Extract from the entries below, exactly as given, only the lines from the line containing "la_unlock : bool" to the line containing "(** [run_one_periodic_tick] *)", both lines included.

DATA PROVIDED: Begin

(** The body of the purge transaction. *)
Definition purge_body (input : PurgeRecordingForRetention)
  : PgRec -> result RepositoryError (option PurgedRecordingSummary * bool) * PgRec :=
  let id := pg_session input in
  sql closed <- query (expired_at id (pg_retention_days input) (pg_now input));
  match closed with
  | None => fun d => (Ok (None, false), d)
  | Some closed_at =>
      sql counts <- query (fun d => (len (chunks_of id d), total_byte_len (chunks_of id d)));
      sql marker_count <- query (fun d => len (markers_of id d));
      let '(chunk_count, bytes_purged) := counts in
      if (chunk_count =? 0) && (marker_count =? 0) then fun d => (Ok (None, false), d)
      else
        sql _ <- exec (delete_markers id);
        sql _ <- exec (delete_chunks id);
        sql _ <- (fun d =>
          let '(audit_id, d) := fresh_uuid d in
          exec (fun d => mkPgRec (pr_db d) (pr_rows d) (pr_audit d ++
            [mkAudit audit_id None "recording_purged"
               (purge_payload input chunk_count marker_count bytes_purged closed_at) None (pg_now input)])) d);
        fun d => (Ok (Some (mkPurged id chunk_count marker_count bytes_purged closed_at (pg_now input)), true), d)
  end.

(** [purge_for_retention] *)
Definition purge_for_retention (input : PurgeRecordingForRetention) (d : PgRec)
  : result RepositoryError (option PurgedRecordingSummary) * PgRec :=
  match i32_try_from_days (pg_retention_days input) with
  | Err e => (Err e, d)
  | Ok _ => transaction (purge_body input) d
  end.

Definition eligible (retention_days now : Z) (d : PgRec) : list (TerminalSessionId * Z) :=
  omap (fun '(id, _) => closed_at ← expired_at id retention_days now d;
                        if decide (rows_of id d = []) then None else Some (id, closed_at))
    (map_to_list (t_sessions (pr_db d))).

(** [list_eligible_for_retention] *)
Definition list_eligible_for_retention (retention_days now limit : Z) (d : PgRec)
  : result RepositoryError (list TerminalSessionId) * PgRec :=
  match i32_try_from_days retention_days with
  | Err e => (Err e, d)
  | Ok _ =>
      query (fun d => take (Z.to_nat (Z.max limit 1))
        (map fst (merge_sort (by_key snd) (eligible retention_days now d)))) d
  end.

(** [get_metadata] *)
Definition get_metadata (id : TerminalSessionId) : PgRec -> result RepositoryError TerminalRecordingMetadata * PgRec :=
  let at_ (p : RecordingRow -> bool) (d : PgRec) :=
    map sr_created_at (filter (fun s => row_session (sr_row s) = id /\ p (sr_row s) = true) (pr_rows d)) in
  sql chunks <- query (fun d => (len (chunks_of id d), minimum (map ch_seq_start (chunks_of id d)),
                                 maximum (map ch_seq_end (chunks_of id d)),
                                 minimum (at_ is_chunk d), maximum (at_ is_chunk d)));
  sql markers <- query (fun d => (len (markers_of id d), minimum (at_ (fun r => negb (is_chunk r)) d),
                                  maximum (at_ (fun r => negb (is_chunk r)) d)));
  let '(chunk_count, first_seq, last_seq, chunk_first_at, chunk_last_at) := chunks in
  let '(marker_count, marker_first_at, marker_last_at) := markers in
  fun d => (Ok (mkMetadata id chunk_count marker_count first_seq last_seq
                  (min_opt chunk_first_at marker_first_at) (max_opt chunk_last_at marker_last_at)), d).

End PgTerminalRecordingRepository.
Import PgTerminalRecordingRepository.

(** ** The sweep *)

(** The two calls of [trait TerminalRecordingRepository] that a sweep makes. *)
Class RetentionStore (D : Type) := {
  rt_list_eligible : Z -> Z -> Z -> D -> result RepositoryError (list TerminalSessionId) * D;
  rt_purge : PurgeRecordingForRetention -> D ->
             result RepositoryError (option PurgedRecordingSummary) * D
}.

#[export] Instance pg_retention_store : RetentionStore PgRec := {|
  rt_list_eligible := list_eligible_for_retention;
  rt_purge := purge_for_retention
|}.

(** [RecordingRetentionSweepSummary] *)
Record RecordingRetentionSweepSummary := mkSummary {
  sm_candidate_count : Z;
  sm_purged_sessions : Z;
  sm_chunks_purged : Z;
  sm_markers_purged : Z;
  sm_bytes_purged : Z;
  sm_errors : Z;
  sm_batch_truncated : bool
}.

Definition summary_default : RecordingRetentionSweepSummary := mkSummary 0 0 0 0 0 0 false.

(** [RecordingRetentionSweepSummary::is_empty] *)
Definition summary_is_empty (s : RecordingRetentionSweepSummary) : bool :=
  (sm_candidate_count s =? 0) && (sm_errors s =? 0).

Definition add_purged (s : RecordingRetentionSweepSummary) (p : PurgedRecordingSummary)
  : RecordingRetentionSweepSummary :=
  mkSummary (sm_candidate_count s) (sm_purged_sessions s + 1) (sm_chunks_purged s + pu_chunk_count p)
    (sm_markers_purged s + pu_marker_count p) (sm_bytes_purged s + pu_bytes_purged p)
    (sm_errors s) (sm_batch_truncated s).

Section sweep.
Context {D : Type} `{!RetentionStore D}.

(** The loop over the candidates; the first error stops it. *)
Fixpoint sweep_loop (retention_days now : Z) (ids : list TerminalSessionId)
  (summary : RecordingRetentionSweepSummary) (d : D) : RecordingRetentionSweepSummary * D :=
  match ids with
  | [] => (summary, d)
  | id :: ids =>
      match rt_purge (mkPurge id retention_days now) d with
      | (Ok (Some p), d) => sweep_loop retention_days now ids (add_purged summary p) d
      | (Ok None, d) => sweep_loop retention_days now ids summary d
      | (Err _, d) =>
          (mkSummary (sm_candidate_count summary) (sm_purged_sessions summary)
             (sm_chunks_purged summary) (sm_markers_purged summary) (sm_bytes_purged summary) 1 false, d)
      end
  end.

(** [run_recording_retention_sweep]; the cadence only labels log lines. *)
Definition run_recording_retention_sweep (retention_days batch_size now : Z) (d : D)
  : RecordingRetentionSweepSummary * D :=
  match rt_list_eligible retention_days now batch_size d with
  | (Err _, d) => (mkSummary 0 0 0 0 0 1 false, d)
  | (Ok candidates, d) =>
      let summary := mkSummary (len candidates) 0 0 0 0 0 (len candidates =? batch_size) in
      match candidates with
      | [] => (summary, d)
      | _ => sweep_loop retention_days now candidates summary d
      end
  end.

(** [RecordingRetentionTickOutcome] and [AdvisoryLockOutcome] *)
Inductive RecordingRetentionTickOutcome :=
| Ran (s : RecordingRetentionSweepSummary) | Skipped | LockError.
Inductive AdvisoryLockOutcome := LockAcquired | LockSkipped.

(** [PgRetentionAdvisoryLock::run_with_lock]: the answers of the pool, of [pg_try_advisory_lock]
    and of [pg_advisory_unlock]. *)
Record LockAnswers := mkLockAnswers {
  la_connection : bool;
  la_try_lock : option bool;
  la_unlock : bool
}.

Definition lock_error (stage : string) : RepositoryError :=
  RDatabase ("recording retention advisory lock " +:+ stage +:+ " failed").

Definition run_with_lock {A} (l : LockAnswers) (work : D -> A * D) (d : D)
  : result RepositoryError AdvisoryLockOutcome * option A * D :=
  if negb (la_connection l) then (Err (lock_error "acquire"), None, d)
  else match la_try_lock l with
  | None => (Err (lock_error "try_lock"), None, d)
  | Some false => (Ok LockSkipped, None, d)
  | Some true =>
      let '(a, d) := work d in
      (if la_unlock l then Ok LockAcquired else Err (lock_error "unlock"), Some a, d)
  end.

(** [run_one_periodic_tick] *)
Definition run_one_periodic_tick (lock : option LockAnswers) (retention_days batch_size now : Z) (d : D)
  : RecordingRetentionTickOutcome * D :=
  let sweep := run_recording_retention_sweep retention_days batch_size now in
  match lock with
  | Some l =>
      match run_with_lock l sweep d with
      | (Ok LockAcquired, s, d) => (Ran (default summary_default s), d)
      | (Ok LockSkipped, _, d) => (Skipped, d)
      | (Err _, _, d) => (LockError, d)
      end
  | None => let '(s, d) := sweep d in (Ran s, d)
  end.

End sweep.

DATA PROVIDED: End

■ **TASK RESULT**:
  la_unlock : bool
}.

Definition lock_error (stage : string) : RepositoryError :=
  RDatabase ("recording retention advisory lock " +:+ stage +:+ " failed").

Definition run_with_lock {A} (l : LockAnswers) (work : D -> A * D) (d : D)
  : result RepositoryError AdvisoryLockOutcome * option A * D :=
  if negb (la_connection l) then (Err (lock_error "acquire"), None, d)
  else match la_try_lock l with
  | None => (Err (lock_error "try_lock"), None, d)
  | Some false => (Ok LockSkipped, None, d)
  | Some true =>
      let '(a, d) := work d in
      (if la_unlock l then Ok LockAcquired else Err (lock_error "unlock"), Some a, d)
  end.

(** [run_one_periodic_tick] *)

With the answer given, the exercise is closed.